The statute further provides that
the term "loss" means any reasonable cost to any victim, including the cost of responding to an offense, conducting a damage assessment, and restoring the data, program, system, or information to its condition prior to the offense, and any revenue lost, cost incurred, or other consequential damages incurred because of the interruption of service.
18 U.S.C. § 1030(e)(11).
In Counts I, II, and III, the hospital alleges that it
suffered damage or loss of at least $5,000. Defendants argue
that the complaint's allegations of loss are too conclusory, and
that much or all of what the hospital claims as losses are
actually costs of litigation that do not count toward the
aggregate loss envisioned by the statute. See Wilson v. Moreau,
440 F. Supp. 2d 81, 110 (D.R.I. 2006) (holding "that, as a matter
of law, the costs of litigation cannot be counted towards the
$5,000 statutory threshold").
The hospital has adequately alleged conduct involving the
factors identified in 18 U.S.C. §§ 1030(c)(4)(A)(1)(I) and (II).
It alleged that the Pathology Department was without access to
11 the K Drive for approximately one week. That is sufficient to
establish a claim for "modification or impairment, or potential
modification or impairment, of the medical examination,
diagnosis, treatment, or care of 1 or more individuals," 18
U.S.C. § 1030(c)(4)(A)(i)(II), resulting from the conduct alleged
in Counts II and III. Relevant to all three counts, the hospital
has also alleged that it had to retain a forensic expert to
conduct a damage assessment and restore its computer system.

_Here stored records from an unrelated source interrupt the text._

(** *** Receiving *)

Fixpoint receive_all (chunks : list (list Z)) (st : AsyncTCPSocketBase) : option AsyncTCPSocketBase :=
  match chunks with
  | [] => Some st
  | chunk :: chunks => st ← OnReadEvent K None (Some chunk) st; receive_all chunks st
  end.
Definition connected (remote : SocketAddress) : AsyncTCPSocketBase := AsyncTCPSocketBase_new false remote (max_packet_size (K := K)).
Record receiving (st : AsyncTCPSocketBase) : Prop := {
  rx_listen : listen_ st = false;
  rx_size : insize_ st = max_packet_size (K := K);
  rx_rest : tcp_next (K := K) (inbuf_ st) = None
}.
Lemma connected_receiving remote : receiving (connected remote).
Proof. split; [done|done|]. cbn. pose proof (parses_frames [] ltac:(constructor)) as Hp. by inversion Hp. Qed.
Lemma receive_chunk chunk st : receiving st →
  ∃ st' ps, OnReadEvent K None (Some chunk) st = Some st' ∧ receiving st' ∧ signals st' = signals st ++ (SignalReadPacket <$> ps) ∧
    parses (inbuf_ st ++ chunk) ps (inbuf_ st').
Proof.
  intros [Hl Hs _]. unfold OnReadEvent, ProcessInput. rewrite Hl. cbn [inbuf_ set_inbuf].
  destruct (loop_parses (S (length (inbuf_ st ++ chunk))) (inbuf_ st ++ chunk)) as (ps & rest & E & Hp); [lia|].
  rewrite E. cbn [mbind option_bind]. pose proof (parses_stuck _ _ _ Hp) as Hn. pose proof (next_none _ Hn) as Hlt.
  cbn [insize_ inbuf_ signal set_inbuf]. rewrite Hs, (proj2 (Z.leb_gt _ _)) by lia. eexists _, ps. split; [done|]. by repeat split.
Qed.
Lemma receive_parses chunks : ∀ st, receiving st →
  ∃ st' ps, receive_all chunks st = Some st' ∧ receiving st' ∧ signals st' = signals st ++ (SignalReadPacket <$> ps) ∧
    parses (inbuf_ st ++ concat chunks) ps (inbuf_ st').
Proof.
  induction chunks as [|chunk chunks IH]; intros st Hst; cbn [receive_all concat].
  - exists st, []. cbn. rewrite !app_nil_r. split_and!; try done. apply parses_rest, Hst.
  - destruct (receive_chunk chunk st Hst) as (st1 & ps & -> & Hst1 & E1 & Hp). cbn [mbind option_bind].
    destruct (IH st1 Hst1) as (st2 & qs & -> & Hst2 & E2 & Hq). exists st2, (ps ++ qs). split_and!; try done.
    + by rewrite E2, E1, fmap_app, app_assoc.
    + rewrite app_assoc. by eapply parses_more.
Qed.

(** *** Sending *)

(** A packet to send, or a connection that can take more; with what the connection's
    Send returns. *)
Inductive tx_op := TxSend (packet : list Z) (res : Z) | TxWrite (res : Z).
(** The packets that were put into the stream, and the state. *)
Definition tx_step (o : tx_op) (st : AsyncTCPSocketBase) : option (list (list Z) * AsyncTCPSocketBase) :=
  match o with
  | TxSend p res => '(_, st') ← tcp_Send (K := K) p res st; Some (if IsOutBufferEmpty st && (0 <? res) then [p] else [], st')
  | TxWrite res => st' ← OnWriteEvent res st; Some ([], st')
  end.
Fixpoint tx_run (ops : list tx_op) (st : AsyncTCPSocketBase) : option (list (list Z) * AsyncTCPSocketBase) :=
  match ops with
  | [] => Some ([], st)
  | o :: ops => '(kept, st) ← tx_step o st; '(more, st) ← tx_run ops st; Some (kept ++ more, st)
  end.
(** The connection takes at most the bytes it was offered. *)
Definition tx_op_ok (o : tx_op) (st : AsyncTCPSocketBase) : Prop :=
  match o with
  | TxSend p res => sendable (K := K) p ∧ (IsOutBufferEmpty st = true → res ≤ zlen (frame (K := K) p))
  | TxWrite res => res ≤ zlen (outbuf_ st)
  end.
Fixpoint tx_ops_ok (ops : list tx_op) (st : AsyncTCPSocketBase) : Prop :=
  match ops with
  | [] => True
  | o :: ops => tx_op_ok o st ∧ match tx_step o st with Some (_, st') => tx_ops_ok ops st' | None => True end
  end.
Definition packets_of (o : tx_op) : list (list Z) := match o with TxSend p _ => [p] | TxWrite _ => [] end.

(** The stream holds the frames of the packets that were kept. *)
Record sending (kept : list (list Z)) (st : AsyncTCPSocketBase) : Prop := {
  tx_size : outsize_ st = max_packet_size (K := K);
  tx_kept : Forall (sendable (K := K)) kept;
  tx_stream : taken st ++ outbuf_ st = concat (frame (K := K) <$> kept)
}.
Lemma flush_stream res st : res ≤ zlen (outbuf_ st) →
  ∃ st', FlushOutBuffer res st = Some (res, st') ∧ outsize_ st' = outsize_ st ∧ taken st' ++ outbuf_ st' = taken st ++ outbuf_ st ∧
    (res ≤ 0 → st' = st).
Proof.
  intros Hr. unfold FlushOutBuffer. destruct (Z.leb_spec res 0) as [Hz|Hz]; [by exists st|]. rewrite (proj2 (Z.leb_le _ _)) by lia.
  eexists. split; [done|]. split; [done|]. split; [|lia]. cbn. by rewrite <- app_assoc, ztake_zdrop.
Qed.
Lemma tx_step_sending kept o st : sending kept st → tx_op_ok o st →
  ∃ new st', tx_step o st = Some (new, st') ∧ sending (kept ++ new) st' ∧ sublist new (packets_of o).
Proof.
  intros [Hs Hk Hst] Ho. destruct o as [p res|res]; cbn [tx_step tx_op_ok packets_of] in *.
  - destruct Ho as [Hp Hres]. rewrite Send_frame by done. destruct (IsOutBufferEmpty st) eqn:E.
    2: { exists [], st. cbn. rewrite app_nil_r. split_and!; try done. apply sublist_nil_l. }
    apply Z.eqb_eq, zlen_0_nil in E. destruct (flush_stream res (set_outbuf (frame p) st)) as (st' & -> & Hs' & Hst' & Hsame); [by apply Hres|].
    cbn [mbind option_bind]. rewrite E, app_nil_r in Hst. destruct (Z.leb_spec res 0) as [Hle|Hgt].
    + rewrite (proj2 (Z.ltb_ge _ _)) by lia. cbn [andb]. rewrite (Hsame Hle). exists [], (ClearOutBuffer (set_outbuf (frame p) st)).
      rewrite app_nil_r. split; [done|]. split; [|apply sublist_nil_l]. split; [done|done|]. cbn. by rewrite app_nil_r.
    + rewrite (proj2 (Z.ltb_lt _ _)) by lia. cbn [andb]. exists [p], st'. split; [done|]. split; [|done]. split.
      * by rewrite Hs'.
      * apply Forall_app. split; [done|by apply Forall_singleton].
      * rewrite Hst', fmap_app, concat_app. cbn. by rewrite app_nil_r, Hst.
  - unfold OnWriteEvent. exists []. rewrite app_nil_r. destruct (Z.ltb_spec 0 (zlen (outbuf_ st))) as [Hgt|Hle].
    + destruct (flush_stream res st Ho) as (st' & -> & Hs' & Hst' & _). cbn [fmap option_fmap option_map snd mbind option_bind].
      eexists. split; [done|]. split; [|done]. destruct (zlen (outbuf_ st') =? 0); (split; [by rewrite <- Hs, <- Hs'|done|]); rewrite <- Hst, <- Hst'; done.
    + cbn [mbind option_bind]. eexists. split; [done|]. split; [|done]. destruct (zlen (outbuf_ st) =? 0); by split.
Qed.
Lemma tx_run_sending ops : ∀ kept st, sending kept st → tx_ops_ok ops st →
  ∃ new st', tx_run ops st = Some (new, st') ∧ sending (kept ++ new) st' ∧ sublist new (concat (packets_of <$> ops)).
Proof.
  induction ops as [|o ops IH]; intros kept st Hst Ho; cbn [tx_run fmap list_fmap concat].
  - exists [], st. by rewrite app_nil_r.
  - destruct Ho as [Ho Hos]. destruct (tx_step_sending kept o st Hst Ho) as (new & st1 & E & Hst1 & Hsub). rewrite E in *. cbn [mbind option_bind].
    destruct (IH _ st1 Hst1 Hos) as (more & st2 & -> & Hst2 & Hsub2). cbn [mbind option_bind]. exists (new ++ more), st2.
    split; [done|]. split; [by rewrite app_assoc|by apply sublist_app].
Qed.
Lemma connected_sending remote : sending [] (connected remote).
Proof. by repeat split. Qed.
End streams.

(** ** Properties *)

(** C11. Packets over TCP keep their borders.  For both socket classes, whatever packets are
    sent and however few of the offered bytes the connection takes each time, no step
    fails; a packet is either dropped whole or kept, and when the bytes that the
    connection took arrive at the other side, cut into pieces in any way, that side
    signals a prefix of the packets that were kept, each as it was sent, and all of
    them once everything was taken and has arrived. *)
Theorem tcp_packets_kept `{Platform} {K : Type} `{TcpLaws K} ops remote remote' :
  tx_ops_ok (K := K) ops (connected (K := K) remote) →
  ∃ kept st, tx_run (K := K) ops (connected (K := K) remote) = Some (kept, st) ∧ sublist kept (concat (packets_of <$> ops)) ∧
    ∀ chunks more, taken st = concat chunks ++ more →
      ∃ st' ps, receive_all (K := K) chunks (connected (K := K) remote') = Some st' ∧ signals st' = SignalReadPacket <$> ps ∧
        ps `prefix_of` kept ∧ (more = [] → outbuf_ st = [] → ps = kept ∧ inbuf_ st' = []).
Proof.
  intros Ho. destruct (tx_run_sending ops [] _ (connected_sending remote) Ho) as (kept & st & E & [_ Hk Hst] & Hsub). cbn [app] in *.
  exists kept, st. split; [done|]. split; [done|]. intros chunks more Ht.
  destruct (receive_parses chunks _ (connected_receiving remote')) as (st' & ps & Erx & _ & Esig & Hp). cbn [inbuf_ connected AsyncTCPSocketBase_new app signals] in *.
  exists st', ps. split; [done|]. split; [done|]. pose proof (parses_frames kept Hk) as Hall. rewrite <- Hst, Ht, <- app_assoc in Hall.
  destruct (parses_total (K := K) (inbuf_ st' ++ more ++ outbuf_ st)) as (qs & r & Hq).
  pose proof (parses_more _ _ _ _ _ _ Hp Hq) as Hw. destruct (parses_unique _ _ _ _ _ Hw Hall) as [Eps _]. split; [by exists qs|].
  intros -> Eout. rewrite Eout, !app_nil_r in Hall. by destruct (parses_unique _ _ _ _ _ Hp Hall) as [-> ->].
Qed.

(** C31. A receiver of packets over TCP is safe on any bytes: however the stream is cut into
    pieces, no step fails and the input buffer never overflows, and the packets that are
    signalled and the bytes that wait are those of the stream in one piece. *)
Theorem tcp_receiver_chunks `{Platform} {K : Type} `{TcpLaws K} chunks remote :
  ∃ st ps, receive_all (K := K) chunks (connected (K := K) remote) = Some st ∧ signals st = SignalReadPacket <$> ps ∧
    process_loop K (S (length (concat chunks))) (concat chunks) = Some (ps, inbuf_ st) ∧ zlen (inbuf_ st) < insize_ st.
Proof.
  destruct (receive_parses chunks _ (connected_receiving remote)) as (st & ps & Erx & [_ Hs Hn] & Esig & Hp). cbn [inbuf_ connected AsyncTCPSocketBase_new app signals] in *.
  exists st, ps. split; [done|]. split; [done|]. destruct (loop_parses (S (length (concat chunks))) (concat chunks)) as (qs & r & -> & Hq); [lia|].
  destruct (parses_unique _ _ _ _ _ Hp Hq) as [-> <-]. split; [done|]. rewrite Hs. by apply (next_none (K := K)).
Qed.

(** A packet of 65536 bytes or more passes the check of its size in AsyncTCPSocket::Send
    and does not fit into the buffer with its length. *)
Lemma tcp_send_overflows `{Platform} pv res remote : 65536 ≤ zlen pv ≤ tcp_kBufSize →
  AsyncTCPSocket_Send pv res (AsyncTCPSocketBase_new false remote tcp_kBufSize) = None.
Proof.
  unfold tcp_kBufSize, kPacketLenSize. intros Hl. unfold AsyncTCPSocket_Send, tcp_kBufSize, kPacketLenSize. rewrite (proj2 (Z.ltb_ge _ _)) by lia.
  change (negb (IsOutBufferEmpty _)) with false. cbn match. unfold AppendToOutBuffer. cbn [outbuf_ outsize_ AsyncTCPSocketBase_new app].
  rewrite zlen_host_store. change (zlen [] + Z.of_nat 2 <? 64 * 1024 + 2) with true. cbn match. cbn [mbind option_bind outbuf_ outsize_ set_outbuf].
  by rewrite zlen_host_store, (proj2 (Z.ltb_ge _ _)) by (cbn [outsize_ AsyncTCPSocketBase_new]; lia).
Qed.

(** ** Witnesses *)

(** Channel data of 5 bytes and a binding request, over a connection that takes 3 bytes
    at a time; the first packet while it is blocked is dropped. *)
Definition tcp_sample_ops : list tx_op :=
  let data := be_encode 2 16385 ++ be_encode 2 5 ++ [1; 2; 3; 4; 5] in
  let request := be_encode 2 1 ++ be_encode 2 0 ++ zrepeat 7 16 in
  [TxSend data 3; TxSend request 3; TxWrite 9; TxSend request 20].
Lemma tcp_packets_kept_witness :
  let p := zero_platform in
  ∃ kept st st', tx_run (K := AsyncStunTCPSocket) tcp_sample_ops (connected (K := AsyncStunTCPSocket) SocketAddress_Clear) = Some (kept, st) ∧
    zlen kept = 2 ∧ receive_all (K := AsyncStunTCPSocket) [ztake 5 (taken st); ztake 20 (zdrop 5 (taken st)); zdrop 25 (taken st)]
      (connected (K := AsyncStunTCPSocket) SocketAddress_Clear) = Some st' ∧ signals st' = SignalReadPacket <$> kept.
Proof.
  intros p. destruct (tcp_packets_kept (K := AsyncStunTCPSocket) tcp_sample_ops SocketAddress_Clear SocketAddress_Clear) as (kept & st & E & _ & Hrx).
  { vm_compute. repeat split; intros; done. }
  exists kept, st. assert (tx_run (K := AsyncStunTCPSocket) tcp_sample_ops (connected (K := AsyncStunTCPSocket) SocketAddress_Clear) = Some (kept, st)) as E' by exact E.
  vm_compute in E'. injection E' as Ek Est. destruct (Hrx [ztake 5 (taken st); ztake 20 (zdrop 5 (taken st)); zdrop 25 (taken st)] []) as (st' & ps & Er & Es & _ & Hall).
  { rewrite <- Est. reflexivity. }
  exists st'. destruct (Hall eq_refl) as [-> _]; [rewrite <- Est; reflexivity|]. split; [exact E|]. split; [rewrite <- Ek; reflexivity|]. split; [exact Er|exact Es].
Defined.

Given the computer system described, the aggregate loss of at
least $5,000 required by 18 U.S.C. § 1030(c)(4)(A)(i)(I) has been
adequately pled. Defendants, of course, are free to conduct
discovery regarding the claimed losses, and to move for summary
judgment should the hospital be unable to produce evidence
sufficient to establish that element of its claim. But, at this
stage of the litigation, the hospital has adequately alleged an
aggregate loss of at least $5,000.
D. Count III
In Count III, brought under 18 U.S.C. § 1030(b), the
hospital charges defendants with conspiring to commit an offense
under § 1030(a). Defendants argue that Count III should be
dismissed because the hospital has not stated claims under §§
1030(a)(2)(C) and 1030(a)(5)(A). But, as plaintiff is entitled
to proceed on Counts I and II (and because conspiratorial success
12 is not a prerequisite to a claim for conspiracy), defendants'
motion to dismiss Count III is necessarily denied.
E. Count IV
Defendants ask the court to decline to exercise supplemental
jurisdiction over the common law claim for conversion (Count IV),
but the federal claims have not been dismissed, so it is
appropriate to continue to exercise supplemental jurisdiction
over the state claim.
Conclusion
For the reasons given, defendants' motion to dismiss
(document no. 16) is denied.
SO ORDERED.
Steven J.'McAuliffe Chief Judge
July 28, 2010
cc: William E. Christie, Esq. Charles W. Grau, Esq.